Rapid growth is enabled by the protein IGF-1 which encourages cell division and impedes apoptosis. Rapid growth also hastens reproductive development. The antecedents of this early onset of puberty, which include rapid growth and obesity, increase the risk of CVD and diabetes. Obese children and those with high weight/height ratios reach pubescent maturity much earlier according to Cameron and Demerath’s studies. Puberty results in many changes within the body. These can include such things as an increase in fat in female bodies (with a corresponding increase in leptin concentrations), and a decrease in fat in male bodies (with a corresponding decrease in leptin concentrations).

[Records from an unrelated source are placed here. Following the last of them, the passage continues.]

(* ===== verification/Approvals.v ===== *)
(** * Tool calls of a step, and the approvals they wait for

    The walk over the tool calls of a model's reply
    ([packages/agent/src/runtime/tool-call-walk.ts]) with its permission
    pre-screen ([permission.ts]), the dispatch of batches ([dispatch.ts]),
    handoffs and sub-agents ([handoff.ts]), and the resume of a suspended run
    ([approvals.ts], and the prologue of the run in [factory.ts]).

    A run is a [Walk]: the working buffer, the durable state, the data-flow
    guard, and what left the process (events, batches handed to the executor,
    checkpoints).  What the code calls and does not decide is a [Harness] of
    functions of the whole [Walk], so that an answer may differ on every call:
    the permission hook, approval predicates, the executor, child agents, the
    abort signal.  A predicate that throws ends the walk; a child that throws is
    left out, as are timestamps, spans, usage, handoff records and events, audit
    rows, progress and forwarded events, and the promotion of deferred tools; every tool
    has a schema.  A checkpoint is the state it was made from. *)

From S2P Require Import Prelude JsValue Json Dataflow FlowGuard ArgPolicy Executor AgentGates.
From stdpp Require Import pretty.

Local Open Scope string_scope.
Local Open Scope list_scope.
Local Open Scope Z_scope.
(** ** The claims on steps and resumes *)

(** C18: the calls of a step have distinct ids that the run has not seen.
    However hooks, approval predicates, tools and child agents answer, after the
    walk each of them is exactly one of: answered once in the working buffer and
    once in the durable transcript, waiting once for an approval, or parked with
    its child.  The run goes on exactly when all are answered and else is
    suspended with the ledger's summary; the calls handed to the executor are
    calls of the step, in their order, none pre-approved; nothing else changes,
    and nobody is asked to approve arguments that the tool would refuse. *)
Theorem step_calls_accounted U containsPii dataFlow h n calls w w' fin :
  executor_answers h -> NoDup (map tc_id calls) -> (forall c, c ∈ calls -> tally w (tc_id c) = untold) ->
  processStepToolCalls U containsPii dataFlow h n calls w = Ok (w', fin) ->
  (forall c, c ∈ calls -> exists f, tally w' (tc_id c) = fate_tally f) /\
  (forall id, id ∉ map tc_id calls -> tally w' id = tally w id) /\
  (fin = Continues <-> forall c, c ∈ calls -> tally w' (tc_id c) = fate_tally Answered) /\
  (fin <> Continues -> rs_status (wk_state w') = StAwaitingApproval /\
     forall cfg snap, dataFlow = Some cfg -> snapshotLedger (rs_id (wk_state w')) (wk_guard w') = Some snap ->
     rs_taintSummary (wk_state w') = Some snap) /\
  (exists bs, wk_batches w' = wk_batches w ++ bs /\ Forall (fun b => b.2 = false) bs /\
     concat (map fst bs) `sublist_of` calls) /\
  (forall a, a ∈ rs_pendingApprovals (wk_state w') ->
     a ∈ rs_pendingApprovals (wk_state w) \/ ap_subRun a <> None \/ runnable h a).
Proof. apply step_spec. Qed.

Lemma waiting_nodup ps : (forall id, count (own id) ps <= 1) -> NoDup (own_ids ps).
Proof.
  unfold own_ids. induction ps as [|a ps IH]; intros H; [constructor|]. cbn.
  assert (Hrest : NoDup (map ap_toolCallId (List.filter is_own ps))).
  { apply IH. intros id. specialize (H id). rewrite count_cons in H. lia. }
  destruct (is_own a) eqn:Ea; [|done]. cbn. apply NoDup_cons. split; [|done].
  intros (b & E & Hb)%list_elem_of_fmap. apply list_elem_of_In, filter_In in Hb as [Hb Hob].
  specialize (H (ap_toolCallId a)). rewrite count_cons in H. unfold own at 1 in H. unfold is_own in Ea. rewrite Ea in H.
  rewrite bool_decide_eq_true_2 in H by done. cbn in H. assert (Hz : count (own (ap_toolCallId a)) ps = 0) by lia.
  rewrite count_zero in Hz. specialize (Hz b ltac:(now apply list_elem_of_In)). unfold own in Hz. unfold is_own in Hob.
  rewrite Hob, E, bool_decide_eq_true_2 in Hz by done. discriminate.
Qed.

(** A suspended step of a run with nothing pending before: its own approvals have
    distinct ids, none of them answered yet. *)
Lemma suspended_step U containsPii dataFlow h n calls w w1 ab :
  executor_answers h -> NoDup (map tc_id calls) -> (forall c, c ∈ calls -> tally w (tc_id c) = untold) ->
  rs_pendingApprovals (wk_state w) = [] ->
  processStepToolCalls U containsPii dataFlow h n calls w = Ok (w1, Suspended ab) ->
  rs_status (wk_state w1) = StAwaitingApproval /\ NoDup (own_ids (rs_pendingApprovals (wk_state w1))) /\
  (forall c, c ∈ calls -> exists f, tally w1 (tc_id c) = fate_tally f) /\
  (forall a, a ∈ rs_pendingApprovals (wk_state w1) -> is_own a = true -> replayed w1 (ap_toolCallId a) = false).
Proof.
  intros Hexec Hnd H0 Hp Hstep.
  destruct (step_spec U containsPii dataFlow h n calls w w1 (Suspended ab) Hexec Hnd H0 Hstep) as (Hf & Ho & _ & Hs & _).
  destruct Hs as [Hst _]; [discriminate|]. split; [done|].
  assert (Hw0 : forall id, ta_waiting (tally w id) = 0) by (intros id; unfold tally; cbn; now rewrite Hp).
  assert (Hone : forall id, id ∈ map tc_id calls \/ ta_waiting (tally w1 id) = 0).
  { intros id. destruct (decide (id ∈ map tc_id calls)) as [|Hn]; [now left|right]. now rewrite Ho. }
  split; [|split; [done|]].
  { apply waiting_nodup. intros id. change (ta_waiting (tally w1 id) <= 1). destruct (Hone id) as [Hin|Hz]; [|lia].
    apply list_elem_of_fmap in Hin as (c & -> & Hc). destruct (Hf c Hc) as [[] ->]; cbn; lia. }
  intros a Ha Hoa. assert (Hw : 1 <= ta_waiting (tally w1 (ap_toolCallId a))).
  { unfold tally. cbn. destruct (count _ _) eqn:Ec; [|lia]. rewrite count_zero in Ec. specialize (Ec a Ha). unfold own in Ec.
    unfold is_own in Hoa. rewrite Hoa, bool_decide_eq_true_2 in Ec by done. discriminate. }
  destruct (Hone (ap_toolCallId a)) as [Hin|Hz]; [|lia]. apply list_elem_of_fmap in Hin as (c & E & Hc).
  destruct (Hf c Hc) as [f Ef]. rewrite <- E in Ef. unfold replayed. apply andb_false_iff. right. apply not_true_iff_false.
  rewrite answered_in_count. change (~ 1 <= ta_buffer (tally w1 (ap_toolCallId a))). rewrite Ef in *. destruct f; cbn in *; lia.
Qed.
(** What the chat-completion call can do: reject (transport, authentication,
    quota), answer with the text of [choices[0].message.content], or answer
    without any such text. *)
Inductive Reply : Type :=
| ReplyError (e : Error)
| ReplyContent (content : jsstring)
| ReplyNoContent.

(** An operation sent to the store. *)
Inductive DbOp : Type :=
| OpFind                                 (* find({ status: 0 }).toArray() *)
| OpFindOne (id : N)                     (* findOne({ _id, status: 0 }) *)
| OpCount                                (* countDocuments({ status: 0 }) *)
| OpSave (doc : Props)                   (* tool.save() *)
| OpUpdateOne (id : N) (set : Props).    (* updateOne({ _id }, { $set }) *)

(** What the process cannot decide: the case mapping of the host, the n-th
    reply of the analysis service (to a request that carries the resolved name
    and URL), and whether the n-th store operation fails, and with which
    message. *)
Record Host : Type := {
  toLowerCase : jsstring -> jsstring;
  chat_completion : nat -> Value -> Value -> Reply;
  db_error : nat -> DbOp -> option Error
}.

(** A document of [Raw-test-data] without its [_id], which is its key. *)
Record World : Type := {
  raw_data : gmap N Props;              (* collection Raw-test-data *)
  processed_data : list (N * Props);    (* collection Processed-test-data *)
  clock : Z;                            (* what new Date() reads *)
  next_id : N;                          (* the next ObjectId generated *)
  db_ops : nat;                         (* store operations sent so far *)
  api_calls : nat                       (* completions requested so far *)
}.
(** * Sign-easy: field placement, field-tracking store and PDF compositor

    A shallow embedding of the document-signing front end:
    - the field registry ([FieldType], default geometry)        DraggableField.tsx
    - the placed-field record                                   DocumentFieldOverlay.tsx
    - the field-tracking store (a [Map<string, PlacedField[]>]) UseFieldTracking.tsx
    - the two drop-commit paths ([handleDrop], [handleDragEnd]) DocumentFieldOverlay.tsx,
                                                                DocumentPreview.tsx
    - the compositor and the output assembly                    PdfGenerator
    - the finalize handler ([handleDownloadDocument])           DocumentUpload

    Conventions.  JavaScript numbers that carry pixel or page-unit
    coordinates are modelled as exact rationals ([Q]); page numbers, byte
    sizes and millisecond timestamps are integers.  Strings are sequences of
    8-bit code units.  A React state cell is threaded explicitly: a handler
    takes the state of the render it closes over and returns the next state
    together with what it handed to its callbacks.  A call that throws
    returns [None] (or the message of the error that reaches the caller).
    The document engine is a parameter of the development: [load] for
    [PDFDocument.load], [embedSignature] for the conversion and embedding of
    a signature image, and [encodes] for the texts the standard font can
    encode, which are the texts [drawText] takes without throwing. *)

From Stdlib Require Import Ascii String QArith Qminmax Lqa.
From stdpp Require Import base gmap list strings pretty.

(** ** Field registry *)

(** [export type FieldType = "signature" | "name" | "email" | "date"] *)
Inductive FieldType : Set := signature | name | email | date.

#[global] Instance FieldType_eq_dec : EqDecision FieldType.
Proof. solve_decision. Defined.

(** The string a field type stands for inside a template literal. *)
Definition FieldType_str (t : FieldType) : string :=
  match t with
  | signature => "signature"
  | name => "name"
  | email => "email"
  | date => "date"
  end.

(** [fieldType === "signature" ? 120 : 100] and
    [fieldType === "signature" ? 40 : 30], as both drop paths write them. *)
Definition defaultWidth (t : FieldType) : Q :=
  if decide (t = signature) then 120%Q else 100%Q.

Definition defaultHeight (t : FieldType) : Q :=
  if decide (t = signature) then 40%Q else 30%Q.

(** ** Placed fields *)

(** [interface PlacedField].  The declared interface has no [value]
    member, but the finalize handler reads [field.value]; the record
    therefore carries the property as an optional one, [None] standing for
    an object on which the property is absent (it reads as [undefined]). *)
Module PlacedField.
Record t : Type := mk {
  id : string;
  type : FieldType;
  x : Q;
  y : Q;
  page : Z;
  width : Q;
  height : Q;
  value : option string
}.
End PlacedField.

(** ** Files *)

(** The attributes of a browser [File] the program reads. *)
Module File.
Record t : Type := mk {
  name : string;
  size : N;
  lastModified : Z;
  type : string
}.
End File.

(** ** Field-tracking store (hook [useFieldTracking]) *)

(** [`${file.name}-${file.size}-${file.lastModified}`] *)
Definition getDocumentKey (file : File.t) : string :=
  File.name file +:+ "-" +:+ pretty (File.size file)
    +:+ "-" +:+ pretty (File.lastModified file).

(** The state update [prev => { newMap = new Map(prev); newMap.set(key, fields) }]. *)
Definition updateDocumentFields (file : File.t) (fields : list PlacedField.t)
    (prev : gmap string (list PlacedField.t)) : gmap string (list PlacedField.t) :=
  let key := getDocumentKey file in
  <[key := fields]> prev.

(** [documentsWithFields.get(key) || []]; an array is truthy even when
    empty, so the right operand is taken exactly when the key is absent. *)
Definition getDocumentFields (documentsWithFields : gmap string (list PlacedField.t))
    (file : File.t) : list PlacedField.t :=
  let key := getDocumentKey file in
  match documentsWithFields !! key with
  | Some fields => fields
  | None => []
  end.

(** The state update [prev => { newMap = new Map(prev); newMap.delete(key) }]. *)
Definition removeDocumentFields (file : File.t)
    (prev : gmap string (list PlacedField.t)) : gmap string (list PlacedField.t) :=
  let key := getDocumentKey file in
  delete key prev.

Definition hasFields (documentsWithFields : gmap string (list PlacedField.t))
    (file : File.t) : bool :=
  let fields := getDocumentFields documentsWithFields file in
  bool_decide (0 < length fields)%nat.

Definition getFieldCount (documentsWithFields : gmap string (list PlacedField.t))
    (file : File.t) : nat :=
  let fields := getDocumentFields documentsWithFields file in
  length fields.


(** ** Placement: the native drop path (DocumentFieldOverlay) *)

(** [`placed-${fieldType}-${Date.now()}`]; [now] is the value [Date.now()]
    returned, in milliseconds. *)
Definition placedId (fieldType : FieldType) (now : Z) : string :=
  "placed-" +:+ FieldType_str fieldType +:+ "-" +:+ pretty now.

(** What [handleDrop] reads from its [React.DragEvent] and from the page:
    the pointer position, the bounding rectangle of the drop surface,
    whether one of the two [document.querySelector] calls found an element,
    and [event.dataTransfer.getData("fieldType")] ([None] for the empty
    string, which is falsy). *)
Module DropEvent.
Record t : Type := mk {
  clientX : Q;
  clientY : Q;
  rect_left : Q;
  rect_top : Q;
  activeElement : bool;
  fieldType : option FieldType
}.
End DropEvent.

(** [handleDrop]: the record handed to [onFieldPlaced], if any. *)
Definition handleDrop (currentPage : Z) (now : Z) (event : DropEvent.t)
    : option PlacedField.t :=
  let x := (DropEvent.clientX event - DropEvent.rect_left event)%Q in
  let y := (DropEvent.clientY event - DropEvent.rect_top event)%Q in
  if DropEvent.activeElement event then None
  else
    match DropEvent.fieldType event with
    | Some fieldType =>
        Some {| PlacedField.id := placedId fieldType now;
                PlacedField.type := fieldType;
                PlacedField.x := (x - 50)%Q;
                PlacedField.y := (y - 15)%Q;
                PlacedField.page := currentPage;
                PlacedField.width := defaultWidth fieldType;
                PlacedField.height := defaultHeight fieldType;
                PlacedField.value := None |}
    | None => None
    end.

In epidemiology, it is imperative that there is an understanding of the difference between association and cause. It is difficult to isolate leptin as a “master regulatory hormone, orchestrating both the hormones of growth and maturation and weight-regulating mechanisms” (2002:173) and more research is needed in this area according to Cameron and Demerath. Older adults in western societies have numerous complex chronic diseases that include obesity, cardiovascular disease and diabetes that are concomitant of risks of lifestyle as well as their fetal and perinatal environments known as the (DOHaD) paradigm shift.
The developmental origins of health and disease paradigm (DOHaD) is a multi-disciplinary field that studies the way in which “environmental factors acting during the phase of developmental plasticity interact with genotypic variation to change the capacity of the organism to cope with is environment in later life” (2006:1). Life History Theory (LHT) is a branch of evolutionary theory that attempts to account for ways in which the stages of the life cycle and the behaviours associated with them are organized and is the cornerstone of evolutionary medicine.
The main concern today is the increasing potential for development of Complex Chronic Diseases such as cardiovascular disease and diabetes. CCD usually has multifactorial causes that broadly involve genetics, infectious and non-infectious environmental agents and to look for a single cause is illogical. The molecular clock of aging are made up of a repeating series of six nucleotides (bases). A typical human telomere may have more than 1500 repeats. As progressive cell divisions occur, the overall chromosomal length gets shorter. A cell’s age can be determined by examining telomere length.
This reduction of telomere length impacts “degenerative processes of aging through its impact on cellular senescence” (2002:159). When the chromosome reaches a certain length, it self-destructs. Early growth deviation is generally reputed to have a causal link to Complex Chronic Diseases, (CCD). Key environmental factors are the synergistic actions of nutrition and disease. Some nutritional conditions can result in changes in the hormonal environment. Cameron and Demerath conclude that additional research is required in this area in order to illuminate “the evolution of senescence in the human species” (2002:178).
Cameron and Demerath recognize that whether the deviation of growth specifically “programs” health in later years or whether it is only an indicator for the deviations is not known and also would benefit from future studies. References Cameron, Noel, and Ellen W. Demerath. 2002. Critical periods in human growth and their relationship to diseases of aging. American Journal of Physical Anthropology 119 (S35): 159-84. Gluckman, Peter and Mark Hanson, eds. 2006 The developmental origins of health and disease: and Overview, in Developmental Origins of Health and Disease. Peter Gluckman and Mark Hanson, eds. Pp. 1-5. Cambridge: Cambridge University Press.